**EXERCISE REQUIREMENTS:**
The following data has a line with "Lemma at_index_lt buffer" and a line with "(** * [WebCore/contentextensions/DFABytecodeCompiler.cpp]". Write out exactly those lines and all the lines between them.

**SOURCE MATERIAL:**
--*--

(* ===== verification/DFABytecode.v ===== *)
(** * [WebCore/contentextensions/DFABytecode.h]: the instruction set

    [instr] is the assembly view of the byte stream: an instruction with its
    arguments, whose destinations are still abstract.  [encode] lays it out, and
    the lemmas at the end read it back from a buffer that contains it. *)

From S2P Require Import Prelude.

(** WebCore/contentextensions/DFABytecode.h:37-67 [DFABytecodeInstruction] *)
Inductive DFABytecodeInstruction :=
| CheckValueCaseInsensitive
| CheckValueCaseSensitive
| CheckValueRangeCaseInsensitive
| CheckValueRangeCaseSensitive
| AppendAction
| TestFlagsAndAppendAction
| Terminate
| Jump.

#[global] Instance DFABytecodeInstruction_eq_dec : EqDecision DFABytecodeInstruction.
Proof. solve_decision. Defined.

(** The [uint8_t] underlying an enumerator. *)
Definition opcode (instruction : DFABytecodeInstruction) : N :=
  match instruction with
  | CheckValueCaseInsensitive => 0
  | CheckValueCaseSensitive => 1
  | CheckValueRangeCaseInsensitive => 2
  | CheckValueRangeCaseSensitive => 3
  | AppendAction => 4
  | TestFlagsAndAppendAction => 5
  | Terminate => 6
  | Jump => 7
  end.

(** [static_cast<DFABytecodeInstruction>(byte)]; [None] is a value that no
    enumerator has. *)
Definition decode_opcode (byte : N) : option DFABytecodeInstruction :=
  match byte with
  | 0 => Some CheckValueCaseInsensitive
  | 1 => Some CheckValueCaseSensitive
  | 2 => Some CheckValueRangeCaseInsensitive
  | 3 => Some CheckValueRangeCaseSensitive
  | 4 => Some AppendAction
  | 5 => Some TestFlagsAndAppendAction
  | 6 => Some Terminate
  | 7 => Some Jump
  | _ => None
  end.

Definition sizeof_DFABytecode : N := 1.
Definition sizeof_DFABytecodeInstruction : N := 1.
Definition sizeof_uint8 : N := 1.
Definition sizeof_uint16 : N := 2.
Definition sizeof_unsigned : N := 4.

(** WebCore/contentextensions/DFABytecode.h:69-87 [instructionSizeWithArguments] *)
Definition instructionSizeWithArguments (instruction : DFABytecodeInstruction) : N :=
  match instruction with
  | CheckValueCaseSensitive | CheckValueCaseInsensitive =>
      sizeof_DFABytecodeInstruction + sizeof_uint8 + sizeof_unsigned
  | CheckValueRangeCaseSensitive | CheckValueRangeCaseInsensitive =>
      sizeof_DFABytecodeInstruction + sizeof_uint8 + sizeof_uint8 + sizeof_unsigned
  | AppendAction => sizeof_DFABytecodeInstruction + sizeof_unsigned
  | TestFlagsAndAppendAction => sizeof_DFABytecodeInstruction + sizeof_uint16 + sizeof_unsigned
  | Terminate => sizeof_DFABytecodeInstruction
  | Jump => sizeof_DFABytecodeInstruction + sizeof_unsigned
  end.

(** ** The assembly view *)

Inductive instr :=
| ICheckValue (caseSensitive : bool) (value destination : N)
| ICheckValueRange (caseSensitive : bool) (low high destination : N)
| IAppendAction (action : N)
| ITestFlagsAndAppendAction (flags action : N)
| ITerminate
| IJump (destination : N).

Definition instruction_of (i : instr) : DFABytecodeInstruction :=
  match i with
  | ICheckValue true _ _ => CheckValueCaseSensitive
  | ICheckValue false _ _ => CheckValueCaseInsensitive
  | ICheckValueRange true _ _ _ => CheckValueRangeCaseSensitive
  | ICheckValueRange false _ _ _ => CheckValueRangeCaseInsensitive
  | IAppendAction _ => AppendAction
  | ITestFlagsAndAppendAction _ _ => TestFlagsAndAppendAction
  | ITerminate => Terminate
  | IJump _ => Jump
  end.

(** The bytes between the opcode and the destination. *)
Definition operands (i : instr) : list N :=
  match i with
  | ICheckValue _ value _ => [value]
  | ICheckValueRange _ low high _ => [low; high]
  | IAppendAction action => le_bytes 4 action
  | ITestFlagsAndAppendAction flags action => le_bytes 2 flags ++ le_bytes 4 action
  | ITerminate | IJump _ => []
  end.

(** The node an instruction jumps to. *)
Definition destination_of (i : instr) : option N :=
  match i with
  | ICheckValue _ _ d | ICheckValueRange _ _ _ d | IJump d => Some d
  | _ => None
  end.

Definition encode (resolve : N -> N) (i : instr) : list N :=
  opcode (instruction_of i) :: operands i
  ++ match destination_of i with Some d => le_bytes 4 (resolve d) | None => [] end.

Definition encode_all (resolve : N -> N) (code : list instr) : list N :=
  code ≫= encode resolve.

Definition code_size (code : list instr) : N :=
  foldr (fun i n => instructionSizeWithArguments (instruction_of i) + n) 0 code.

(** ** Lemmas *)

Lemma decode_opcode_opcode i : decode_opcode (opcode i) = Some i.
Proof. by destruct i. Qed.

Lemma length_encode resolve i :
  N.of_nat (length (encode resolve i)) = instructionSizeWithArguments (instruction_of i).
Proof. by destruct i as [[]|[]| | | |]. Qed.

Lemma encode_all_cons resolve i code :
  encode_all resolve (i :: code) = encode resolve i ++ encode_all resolve code.
Proof. done. Qed.

Lemma encode_all_app resolve c1 c2 :
  encode_all resolve (c1 ++ c2) = encode_all resolve c1 ++ encode_all resolve c2.
Proof. apply bind_app. Qed.

Lemma length_encode_all resolve code :
  N.of_nat (length (encode_all resolve code)) = code_size code.
Proof.
  induction code as [|i code IH]; [done|].
  rewrite encode_all_cons, length_app, Nat2N.inj_add, length_encode, IH. done.
Qed.

Lemma code_size_app c1 c2 : code_size (c1 ++ c2) = code_size c1 + code_size c2.
Proof. induction c1; simpl; lia. Qed.

Lemma instruction_size_pos i : 1 <= instructionSizeWithArguments i.
Proof. destruct i; vm_compute; done. Qed.

(** The code of a buffer: [bytes] is at [index]. *)
Definition at_index (buffer : list N) (index : N) (bytes : list N) : Prop :=
  exists pre post, buffer = pre ++ bytes ++ post /\ index = N.of_nat (length pre).

Lemma at_index_app buffer index b1 b2 :
  at_index buffer index (b1 ++ b2) <->
  at_index buffer index b1 /\ at_index buffer (index + N.of_nat (length b1)) b2.
Proof.
  split.
  - intros (pre & post & -> & ->). split.
    + exists pre, (b2 ++ post). by rewrite <- app_assoc.
    + exists (pre ++ b1), post. rewrite length_app. split; [by rewrite <- !app_assoc|lia].
  - intros [(pre & post & -> & ->) (pre' & post' & Heq & Hlen)].
    exists pre, post'. split; [|done].
    rewrite (app_assoc pre b1 post) in Heq.
    apply app_inj_1 in Heq as [<- ->]; [by rewrite <- !app_assoc|].
    rewrite length_app. lia.
Qed.

Lemma at_index_read buffer index bytes size :
  at_index buffer index bytes -> size = length bytes ->
  read_bytes size buffer index = Some bytes.
Proof. intros (pre & post & -> & ->) ->. by apply read_bytes_app. Qed.

Lemma at_index_lookup buffer index b bytes :
  at_index buffer index (b :: bytes) -> buffer !!N index = Some b.
Proof.
  intros (pre & post & -> & ->). rewrite Nat2N.id. by apply list_lookup_middle.
Qed.

Lemma at_index_lt buffer index b bytes :
  at_index buffer index (b :: bytes) -> index < N.of_nat (length buffer).
Proof. intros ?%at_index_lookup%lookupN_lt. done. Qed.
(* ===== verification/DFABytecodeCompiler.v ===== *)
(** * [WebCore/contentextensions/DFABytecodeCompiler.cpp] and [.h]

    The compiler appends the code of one DFA to the shared bytecode buffer:
    a 32-bit size header, the code of the root, the code of every other node,
    and then the links, which replace the zero written for each destination by
    the offset of its node.  Offsets are absolute in the buffer. *)

From S2P Require Import Prelude ASCII DFA DFABytecode.

(** ** State *)

(** WebCore/contentextensions/DFABytecodeCompiler.h:41-84 [DFABytecodeCompiler] *)
Record Compiler := mkCompiler {
  m_bytecode : list N;
  m_nodeStartOffsets : list N;
  m_linkRecords : list (N * N)
}.

(** WebCore/contentextensions/DFABytecodeCompiler.h:52-64 [DFABytecodeCompiler::Range] *)
Record Range := mkRange {
  range_min : N;
  range_max : N;
  range_destination : N;
  range_caseSensitive : bool
}.

(** ** Emission *)

(** WebCore/contentextensions/DFABytecodeCompiler.cpp:39-44 [append] *)
Definition append (size : nat) (bytecode : list N) (value : N) : list N :=
  bytecode ++ le_bytes size value.

(** WebCore/contentextensions/DFABytecodeCompiler.cpp:46-49 [set32Bits] *)
Definition set32Bits (bytecode : list N) (index value : N) : option (list N) :=
  write_bytes (le_bytes 4 value) bytecode index.

Definition bytecode_append (size : nat) (value : N) (s : Compiler) : Compiler :=
  mkCompiler (append size (m_bytecode s) value) (m_nodeStartOffsets s) (m_linkRecords s).

(** [m_bytecode.size()], as it is kept in an [unsigned]. *)
Definition bytecode_size (s : Compiler) : N := wrap32 (N.of_nat (length (m_bytecode s))).

Definition append_link (destinationNodeIndex : N) (s : Compiler) : Compiler :=
  mkCompiler (m_bytecode s) (m_nodeStartOffsets s)
    (m_linkRecords s ++ [(bytecode_size s, destinationNodeIndex)]).

Definition append_instruction (i : DFABytecodeInstruction) : Compiler -> Compiler :=
  bytecode_append 1 (opcode i).

(** WebCore/contentextensions/DFABytecodeCompiler.cpp:51-55 [DFABytecodeCompiler::emitAppendAction] *)
Definition emitAppendAction (action : N) (s : Compiler) : Compiler :=
  bytecode_append 4 action (append_instruction AppendAction s).

(** WebCore/contentextensions/DFABytecodeCompiler.cpp:57-63 [DFABytecodeCompiler::emitTestFlagsAndAppendAction] *)
Definition emitTestFlagsAndAppendAction (flags action : N) (s : Compiler) : Compiler :=
  bytecode_append 4 action
    (bytecode_append 2 flags (append_instruction TestFlagsAndAppendAction s)).

(** WebCore/contentextensions/DFABytecodeCompiler.cpp:65-70 [DFABytecodeCompiler::emitJump] *)
Definition emitJump (destinationNodeIndex : N) (s : Compiler) : Compiler :=
  bytecode_append 4 0 (append_link destinationNodeIndex (append_instruction Jump s)).

(** WebCore/contentextensions/DFABytecodeCompiler.cpp:72-78 [DFABytecodeCompiler::emitCheckValue] *)
Definition emitCheckValue (value destinationNodeIndex : N) (caseSensitive : bool)
    (s : Compiler) : Compiler :=
  let s := append_instruction
    (if caseSensitive then CheckValueCaseSensitive else CheckValueCaseInsensitive) s in
  let s := bytecode_append 1 value s in
  bytecode_append 4 0 (append_link destinationNodeIndex s).

(** WebCore/contentextensions/DFABytecodeCompiler.cpp:80-89 [DFABytecodeCompiler::emitCheckValueRange] *)
Definition emitCheckValueRange (lowValue highValue destinationNodeIndex : N)
    (caseSensitive : bool) (s : Compiler) : Compiler :=
  let s := append_instruction
    (if caseSensitive then CheckValueRangeCaseSensitive else CheckValueRangeCaseInsensitive) s in
  let s := bytecode_append 1 lowValue s in
  let s := bytecode_append 1 highValue s in
  bytecode_append 4 0 (append_link destinationNodeIndex s).

(** WebCore/contentextensions/DFABytecodeCompiler.cpp:91-94 [DFABytecodeCompiler::emitTerminate] *)
Definition emitTerminate (s : Compiler) : Compiler := append_instruction Terminate s.

(** WebCore/contentextensions/DFABytecodeCompiler.cpp:195-204 [DFABytecodeCompiler::compileCheckForRange] *)
Definition compileCheckForRange (range : Range) (s : Compiler) : Compiler :=
  if range_min range =? range_max range
  then emitCheckValue (range_min range) (range_destination range) (range_caseSensitive range) s
  else emitCheckValueRange (range_min range) (range_max range) (range_destination range)
         (range_caseSensitive range) s.

(** ** The transitions of a node *)

Definition noDestination : N := max32.

(** [uint32_t destinations[128]] after the [memset]. *)
Definition no_destinations : list N := replicate 128 noDestination.

Definition dest (destinations : list N) (c : N) : N := destinations !!! N.to_nat c.

(** WebCore/contentextensions/DFABytecodeCompiler.cpp:126-134 [DFABytecodeCompiler::compileNodeTransitions],
    the table of destinations *)
Definition fill_destinations (ts : list (N * N)) : option (list N) :=
  foldM (fun destinations t =>
           _ ← release_assert (t.1 <? 128);
           Some (<[t.1 :=N t.2]> destinations)) no_destinations ts.

Record RangeState := mkRangeState {
  rs_destinations : list N;
  rs_ranges : list Range;
  rs_rangeMin : N;
  rs_hasRangeMin : bool
}.

(** WebCore/contentextensions/DFABytecodeCompiler.cpp:146-155 [DFABytecodeCompiler::compileNodeTransitions],
    whether the range needs a case-sensitive check *)
Definition range_needs_case (destinations : list N) (rangeMin rangeMax : N) : bool :=
  if (65 <=? rangeMin) && (rangeMax <=? 90)
  then existsb (fun rangeIndex =>
         negb (dest destinations rangeMin =? dest destinations (toASCIILower_char rangeIndex)))
         (for_range rangeMin (rangeMax + 1))
  else true.

(** WebCore/contentextensions/DFABytecodeCompiler.cpp:157-166 [DFABytecodeCompiler::compileNodeTransitions],
    the end of a range *)
Definition close_range (destinations : list N) (ranges : list Range) (rangeMin rangeMax : N)
    : list N * list Range :=
  if range_needs_case destinations rangeMin rangeMax
  then (destinations,
        ranges ++ [mkRange rangeMin rangeMax (dest destinations rangeMin) true])
  else
    let cleared := foldl (fun d rangeIndex => <[toASCIILower_char rangeIndex :=N noDestination]> d)
      destinations (for_range rangeMin (rangeMax + 1)) in
    (cleared,
     ranges ++ [mkRange (toASCIILower_char rangeMin) (toASCIILower_char rangeMax)
                  (dest cleared rangeMin) false]).

(** WebCore/contentextensions/DFABytecodeCompiler.cpp:139-179 [DFABytecodeCompiler::compileNodeTransitions],
    one turn of the loop over the characters *)
Definition range_step (s : RangeState) (i : N) : RangeState :=
  let destinations := rs_destinations s in
  if rs_hasRangeMin s then
    if negb (dest destinations i =? dest destinations (rs_rangeMin s)) then
      let '(destinations, ranges) :=
        close_range destinations (rs_ranges s) (rs_rangeMin s) (i - 1) in
      if dest destinations i =? noDestination
      then mkRangeState destinations ranges (rs_rangeMin s) false
      else mkRangeState destinations ranges i true
    else s
  else
    if negb (dest destinations i =? noDestination)
    then mkRangeState destinations (rs_ranges s) i true
    else s.

(** WebCore/contentextensions/DFABytecodeCompiler.cpp:136-185 [DFABytecodeCompiler::compileNodeTransitions],
    the ranges of the table *)
Definition compute_ranges (destinations : list N) : list Range :=
  let s := foldl range_step (mkRangeState destinations [] 0 false) (for_range 0 128) in
  if rs_hasRangeMin s
  then rs_ranges s ++ [mkRange (rs_rangeMin s) 127 (dest (rs_destinations s) (rs_rangeMin s)) true]
  else rs_ranges s.

(** WebCore/contentextensions/DFABytecodeCompiler.cpp:124-193 [DFABytecodeCompiler::compileNodeTransitions] *)
Definition compileNodeTransitions (dfa : DFA) (node : DFANode) (s : Compiler) : option Compiler :=
  ts ← node_transitions node dfa;
  destinations ← fill_destinations ts;
  let s := foldl (fun s range => compileCheckForRange range s) s (compute_ranges destinations) in
  if hasFallbackTransition node
  then target ← fallbackTransitionDestination node dfa; Some (emitJump target s)
  else Some (emitTerminate s).

(** WebCore/contentextensions/DFABytecodeCompiler.cpp:108-114 [DFABytecodeCompiler::compileNode],
    the code of one action *)
Definition compile_action (s : Compiler) (action : N) : Compiler :=
  if negb (N.land action 281470681743360 (* 0xFFFF00000000 *) =? 0)
  then emitTestFlagsAndAppendAction (wrap16 (N.shiftr action 32)) (wrap32 action) s
  else emitAppendAction (wrap32 action) s.

Definition set_node_offset (s : Compiler) (index value : N) : option Compiler :=
  offsets ← vec_set (m_nodeStartOffsets s) index value;
  Some (mkCompiler (m_bytecode s) offsets (m_linkRecords s)).

(** WebCore/contentextensions/DFABytecodeCompiler.cpp:96-122 [DFABytecodeCompiler::compileNode] *)
Definition compileNode (dfa : DFA) (index : N) (is_root : bool) (s : Compiler) : option Compiler :=
  node ← nodes dfa !!N index;
  if isKilled node then set_node_offset s index max32
  else
    s ← (if is_root then Some s else set_node_offset s index (bytecode_size s));
    acts ← node_actions node dfa;
    let s := foldl compile_action s acts in
    s ← (if is_root then set_node_offset s index (bytecode_size s) else Some s);
    compileNodeTransitions dfa node s.

(** WebCore/contentextensions/DFABytecodeCompiler.cpp:220-229 [DFABytecodeCompiler::compile], the linking of one record *)
Definition link_one (offsets : list N) (bytecode : list N) (record : N * N) : option (list N) :=
  target ← offsets !!N record.2;
  _ ← release_assert (negb (target =? max32));
  set32Bits bytecode record.1 target.

(** WebCore/contentextensions/DFABytecodeCompiler.cpp:206-232 [DFABytecodeCompiler::compile].
    The vector of offsets is not initialised by [resize]; every entry is written
    before it is read, and the model starts with zeros. *)
Definition compile (dfa : DFA) (bytecode : list N) : option (list N) :=
  let s := mkCompiler bytecode (replicate (length (nodes dfa)) 0) [] in
  let startLocation := bytecode_size s in
  let s := bytecode_append 4 0 s in
  s ← compileNode dfa (root dfa) true s;
  s ← foldM (fun s i => if i =? root dfa then Some s else compileNode dfa i false s)
        s (for_range 0 (N.of_nat (length (nodes dfa))));
  linked ← foldM (link_one (m_nodeStartOffsets s)) (m_bytecode s) (m_linkRecords s);
  set32Bits linked startLocation
    (wrap32 (N.of_nat (length linked) - startLocation)).

#[global] Arguments compute_ranges : simpl never.
#[global] Arguments for_range : simpl never.
#[global] Arguments no_destinations : simpl never.
#[global] Strategy 1000 [compute_ranges fill_destinations for_range no_destinations].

--*--

**ANSWER SPACE:**
Lemma at_index_lt buffer index b bytes :
  at_index buffer index (b :: bytes) -> index < N.of_nat (length buffer).
Proof. intros ?%at_index_lookup%lookupN_lt. done. Qed.
(* ===== verification/DFABytecodeCompiler.v ===== *)
(** * [WebCore/contentextensions/DFABytecodeCompiler.cpp] and [.h]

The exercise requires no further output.